As if all of these difficulties were not enough, the WTO is also faced with the challenge of the burgeoning proliferation of bilateral so-called Free Trade Agreements.

How these can be consistent with a commitment to negotiate multilateralism within the WTO is not explained.

In fact, because almost all of them are limited in the goods they actually make 'free' between the participating parties, they are inconsistent with WTO rules.

Free trade agreements, to meet WTO rules, must cover all of the trade between parties. Certainly any free trade agreement between the US and Australia, which did not cover the trade in agriculture would contravene WTO rules.

All of the discussion so far is concerned with the WTO problems concerning the trade in goods.

What has always been the true focus of the WTO has been to expand the notion of free trade beyond goods to the services sector.

A draft agreement concerning this has been prepared in the WTO, and it is generally acceptable to the big players.

But each others' markets are not the targets of the big players; those are already as open to each other as they are prepared to accept.

What they want is access to a whole range of smaller but potentially lucrative markets in countries like Australia and in the developing world.

The position of the developing countries is clear. On the basis of the bargain being offered they will not participate in a services agreement. And they are currently holding up progress on a new WTO negotiating round on exactly that point.

The position of Australia is less clear. Any full-blooded commitment to the kind of services agreement presently on the table poses tremendous risks for us, particularly in the areas of health and education.

We could, for example, be required to relinquish our prescription medical concessions (and they are also threatened under a free trade agreement with the US).

And, to the extent we subsidise hospitals we would have to stop those subsidies or give them to foreign hospitals setting up in Australia.

No less important is education.

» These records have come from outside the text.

(** * crx-util: a shallow embedding of the CRX extraction pipeline

    The development follows the TypeScript sources module by module:

    - [PathUtils]          src/utils/path.ts
    - [PathValidator]      src/validators/path.ts
    - [ManifestValidator]  src/validators/manifest.ts
    - [Config]             src/config/{constants,defaults,types}.ts
    - [Logger]             src/logger/index.ts
    - [CRXExtractor]       src/core/crx-extractor.ts

    JavaScript strings are sequences of UTF-16 code units, numbers are IEEE 754
    binary64 values, a [Uint8Array] is a list of bytes.  Code that may throw
    returns a [result]; code that touches the extractor's fields, the console
    or the file system runs in a state-and-exception monad over an explicit
    world, with the external programs ([unzip], the shell, [fetch]) as
    oracles of an environment. *)

From Stdlib Require Import ZArith NArith List Bool Lia Ascii String Floats Uint63 DecimalString.
From stdpp Require Import base option list gmap.

(** ** JavaScript strings *)

(** One UTF-16 code unit. *)
Abbreviation char := N (only parsing).
Abbreviation jsstring := (list N) (only parsing).

(** A literal, written as a Rocq string of Latin-1 characters. *)
Definition js (s : String.string) : jsstring :=
  map N_of_ascii (list_ascii_of_string s).

Definition SLASH : char := 47%N.
Definition DOT : char := 46%N.
Definition UNDERSCORE : char := 95%N.

Definition is_slash (c : char) : bool := N.eqb c SLASH.
Definition is_dot (c : char) : bool := N.eqb c DOT.

(** [a === b] on strings. *)
Fixpoint str_eqb (a b : jsstring) : bool :=
  match a, b with
  | [], [] => true
  | x :: a', y :: b' => N.eqb x y && str_eqb a' b'
  | _, _ => false
  end.

(** [s.startsWith(p)] *)
Fixpoint starts_with (p s : jsstring) : bool :=
  match p, s with
  | [], _ => true
  | x :: p', y :: s' => N.eqb x y && starts_with p' s'
  | _ :: _, [] => false
  end.

(** [parts.join(sep)] *)
Fixpoint join_with (sep : jsstring) (parts : list jsstring) : jsstring :=
  match parts with
  | [] => []
  | [p] => p
  | p :: rest => p ++ sep ++ join_with sep rest
  end.

(** [s.split('/')]: one more part than there are separators. *)
Fixpoint split_slash_aux (cur : jsstring) (s : jsstring) : list jsstring :=
  match s with
  | [] => [reverse cur]
  | c :: rest =>
      if is_slash c then reverse cur :: split_slash_aux [] rest
      else split_slash_aux (c :: cur) rest
  end.

Definition split_slash (s : jsstring) : list jsstring := split_slash_aux [] s.

Fixpoint drop_while {A} (f : A -> bool) (l : list A) : list A :=
  match l with
  | [] => []
  | x :: l' => if f x then drop_while f l' else l
  end.

(** White space and line terminators removed by [String.prototype.trim]. *)
Definition is_js_whitespace (c : char) : bool :=
  (N.leb 9 c && N.leb c 13) || N.eqb c 32 || N.eqb c 160 || N.eqb c 5760
  || (N.leb 8192 c && N.leb c 8202) || N.eqb c 8232 || N.eqb c 8233
  || N.eqb c 8239 || N.eqb c 8287 || N.eqb c 12288 || N.eqb c 65279.

Definition trim_start (s : jsstring) : jsstring := drop_while is_js_whitespace s.

(** [s.trimEnd()]: a character stays when something stays after it or it is
    not white space. *)
Fixpoint trim_end (s : jsstring) : jsstring :=
  match s with
  | [] => []
  | c :: rest =>
      match trim_end rest with
      | [] => if is_js_whitespace c then [] else [c]
      | kept => c :: kept
      end
  end.

Definition trim (s : jsstring) : jsstring := trim_end (trim_start s).

(** ** src/utils/path.ts *)

Module PathUtils.

(** [.replace(/\/+/g, '/')]: a slash followed by a slash is dropped, so each
    maximal run of slashes leaves its last one. *)
Fixpoint collapse_slashes (s : jsstring) : jsstring :=
  match s with
  | [] => []
  | c :: rest =>
      match rest with
      | d :: _ =>
          if is_slash c && is_slash d then collapse_slashes rest
          else c :: collapse_slashes rest
      | [] => [c]
      end
  end.

(** [.replace(/\/\.\//g, '/')]: matches are found left to right and do not
    overlap; the search resumes after the slash that closes a match. *)
Fixpoint remove_dot_slash (s : jsstring) : jsstring :=
  match s with
  | [] => []
  | c1 :: rest1 =>
      match rest1 with
      | c2 :: c3 :: rest3 =>
          if is_slash c1 && is_dot c2 && is_slash c3
          then SLASH :: remove_dot_slash rest3
          else c1 :: remove_dot_slash rest1
      | _ => c1 :: remove_dot_slash rest1
      end
  end.

(** The text after the maximal run of non-slash characters at the head. *)
Fixpoint skip_non_slash (s : jsstring) : jsstring :=
  match s with
  | [] => []
  | c :: rest => if is_slash c then s else skip_non_slash rest
  end.

(** A match of [([^/]+)\/\.\.\/] at the head of [s]: the rest after it.  The
    greedy [[^/]+] takes the whole run of non-slash characters; giving some
    back cannot help, since the next character must be a slash. *)
Definition match_segment_dotdot (s : jsstring) : option jsstring :=
  match s with
  | c :: _ =>
      if is_slash c then None
      else
        match skip_non_slash s with
        | c1 :: c2 :: c3 :: c4 :: rest =>
            if is_slash c1 && is_dot c2 && is_dot c3 && is_slash c4
            then Some rest else None
        | _ => None
        end
  | [] => None
  end.

(** [.replace(/([^/]+)\/\.\.\//g, '')], with the scan bounded by [fuel]. *)
Fixpoint remove_segment_dotdot_aux (fuel : nat) (s : jsstring) : jsstring :=
  match fuel with
  | O => s
  | S fuel' =>
      match s with
      | [] => []
      | c :: rest =>
          match match_segment_dotdot s with
          | Some after => remove_segment_dotdot_aux fuel' after
          | None => c :: remove_segment_dotdot_aux fuel' rest
          end
      end
  end.

Definition remove_segment_dotdot (s : jsstring) : jsstring :=
  remove_segment_dotdot_aux (length s) s.

(** [.replace(/\/$/, '')] *)
Definition remove_trailing_slash (s : jsstring) : jsstring :=
  match reverse s with
  | c :: rest => if is_slash c then reverse rest else s
  | [] => s
  end.

(** [static join(...segments)] *)
Definition join (segments : list jsstring) : jsstring :=
  remove_trailing_slash
    (remove_segment_dotdot
       (remove_dot_slash
          (collapse_slashes
             (join_with [SLASH]
                (filter (fun s => negb (Nat.eqb (length s) 0)) segments))))).

(** [path.lastIndexOf('/')], [None] for -1. *)
Fixpoint last_slash_aux (i : nat) (found : option nat) (s : jsstring) : option nat :=
  match s with
  | [] => found
  | c :: rest => last_slash_aux (S i) (if is_slash c then Some i else found) rest
  end.

Definition lastIndexOf_slash (s : jsstring) : option nat := last_slash_aux 0 None s.

(** [static dirname(path)] *)
Definition dirname (path : jsstring) : jsstring :=
  match lastIndexOf_slash path with
  | None => [DOT]
  | Some O => [SLASH]
  | Some lastSlash => take lastSlash path
  end.
Lemma get_price_float_sum_witness :
  let self :=
    {| Food._food_item := "Nacho Chips"; Food._base_price := 1.90%float;
       Food._toppings := [("Nacho Cheese"%string, 0.30%float)] |} in
  ∃ base names prices,
    Dict.getitem Food._valid_food_items "Nacho Chips" = Returns base
    ∧ result Food.get_toppings self = Returns names
    ∧ Forall2 (λ name price, Dict.getitem Food._valid_toppings name = Returns price)
        names prices
    ∧ result Food.get_price self = Returns (base + sum prices)%float.
Proof.
  intros self.
  destruct get_price_float_sum as (_ & Hreach & _).
  apply (Hreach self).
  apply (Food.reachable_call (Food.AddTopping "Nacho Cheese")
           {| Food._food_item := "Nacho Chips"; Food._base_price := 1.90%float;
              Food._toppings := [] |}).
  apply (Food.reachable_new "Nacho Chips"). reflexivity.
Defined.

(** ** Invariants of reachable objects *)
Lemma reachable_drink_invariant (self : Drink.t) :
  Drink.reachable self → drink_invariant self.
Proof.
  induction 1 as [|c self Hreach [Hbase Hflavors]].
  - split; [by left|]. intros flavor Hin. simpl in Hin.
    apply elem_of_empty in Hin. destruct Hin.
  - unfold drink_invariant. destruct c as [base| |flavor|]; simpl; [|done| |done].
    + unfold after. destruct (decide (base ∈ Drink._valid_bases)) as [Hv|Hv].
      * rewrite (add_base_valid self base Hv). simpl.
        split; [right; by exists base | exact Hflavors].
      * by rewrite (add_base_invalid self base Hv).
    + unfold after. destruct (decide (flavor ∈ Drink._valid_flavors)) as [Hv|Hv].
      * destruct (decide (flavor ∈ Drink._flavors self)) as [Hin|Hin].
        -- by rewrite (add_flavor_duplicate self flavor Hv Hin).
        -- rewrite (add_flavor_fresh self flavor Hv Hin). simpl.
           split; [exact Hbase|].
           intros other [Ho|Ho]%elem_of_union; [by apply Hflavors|].
           apply elem_of_singleton in Ho. by subst.
      * by rewrite (add_flavor_invalid self flavor Hv).
Qed.
(** X8: a desktop player at rest on the ground plane (no movement key
    held, vertical velocity [0], jump flag set, no block supporting it)
    whose stored position is the camera's position at height [0.5] is left
    exactly as it is by a frame: nothing is pushed and no field changes. *)
Theorem idle_frame_changes_nothing (c : PlayerControls) :
  isMobile c = false ->
  keysPressed c ## movementKeys ->
  Vector3.y (velocity c) = 0 ->
  canJump c = true ->
  Presence.x (presence c) = Some (Vector3.x (cam_position (camera c))) ->
  Presence.y (presence c) = Some 0.5 ->
  Presence.z (presence c) = Some (Vector3.z (cam_position (camera c))) ->
  PrimFloat.is_nan (Vector3.x (cam_position (camera c))) = false ->
  PrimFloat.is_nan (Vector3.z (cam_position (camera c))) = false ->
  standingOnBlock (collideAll c (blockMeshes (scene c)) (candidate c)) = false ->
  processMovement c = c.
Proof.
  intros M K V J Px Py Pz Nx Nz S.
  unfold processMovement. destruct (negb (isMobile c) && negb (pointerLocked c));
    [reflexivity|].
  assert (N : noInput c) by (unfold noInput; now rewrite M).
  destruct (noInput_resolve c N) as [Ex Ez].
  pose proof S as S'. unfold collideAll in S'.
  rewrite foldl_standingOnBlock in S' by reflexivity.
  pose proof (foldl_not_standing _ _ _ _ _ S') as (Ey & Ev & Ej & Es).
  fold (collideAll c (blockMeshes (scene c)) (candidate c)) in Ey, Ev, Ej, Es.
  assert (Le : (newY (collideAll c (blockMeshes (scene c)) (candidate c)) <=? 0.5) = true).
  { rewrite Ey. unfold candidate, currentY. simpl. rewrite Py, V. reflexivity. }
  assert (Er : resolve c =
    {| newX := Vector3.x (cam_position (camera c)) + 0; newY := 0.5;
       newZ := Vector3.z (cam_position (camera c)) + 0;
       vy := 0; jumpOk := true; standingOnBlock := false |}).
  { rewrite <- Ex, <- Ez. unfold resolve, groundCheck. rewrite Le, S. simpl.
    destruct (groundCheck_horizontal (collideAll c (blockMeshes (scene c)) (candidate c)))
      as [Gx Gz]. unfold resolve in Ex, Ez. reflexivity. }
  unfold moveAndBroadcast. rewrite Er.
  assert (P : positionChanged
    {| newX := Vector3.x (cam_position (camera c)) + 0; newY := 0.5;
       newZ := Vector3.z (cam_position (camera c)) + 0;
       vy := 0; jumpOk := true; standingOnBlock := false |} (presence c) = false).
  { unfold positionChanged. rewrite Px, Py, Pz. simpl.
    now rewrite !add_zero_eqb by assumption. }
  rewrite P, M. simpl.
  destruct c as [v cj ks mob jb mf mr px py pz cam oc pr st sc pl js].
  simpl in *. subst. destruct v as [vx vy0 vz]. simpl in V. subst vy0.
  destruct oc; reflexivity.
Qed.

The draft services agreement requires parties to agreement to give up subsidies to education institutions (schools and universities) or to provide them equally to incoming foreign-owned institutions.

The Australian Government has not yet (so it says) decided its final position on the proposed agreement on services, but it certainly has not dismissed the possibility of Australia participating in it.

And if we do participate, it is unclear whether we will be able to opt out of the areas sensitive to us.

All of this is relevant to the present plight of the WTO. Much of the future for the trade in goods seems to be slipping away from it and into the hands of free trade agreements negotiated independently of the WTO.

If, as seems likely, the world divides into trading blocs, we can expect to see this trend intensify.

The saving grace for the WTO, if there is to be one, is therefore likely to lie with the securing of a widely accepted international agreement on services.

That being so, the big players in the WTO, and particularly the US, are likely to put pressure on us to take part.

The question is, will our Government have the will to protect our essential interests in the face of these pressures?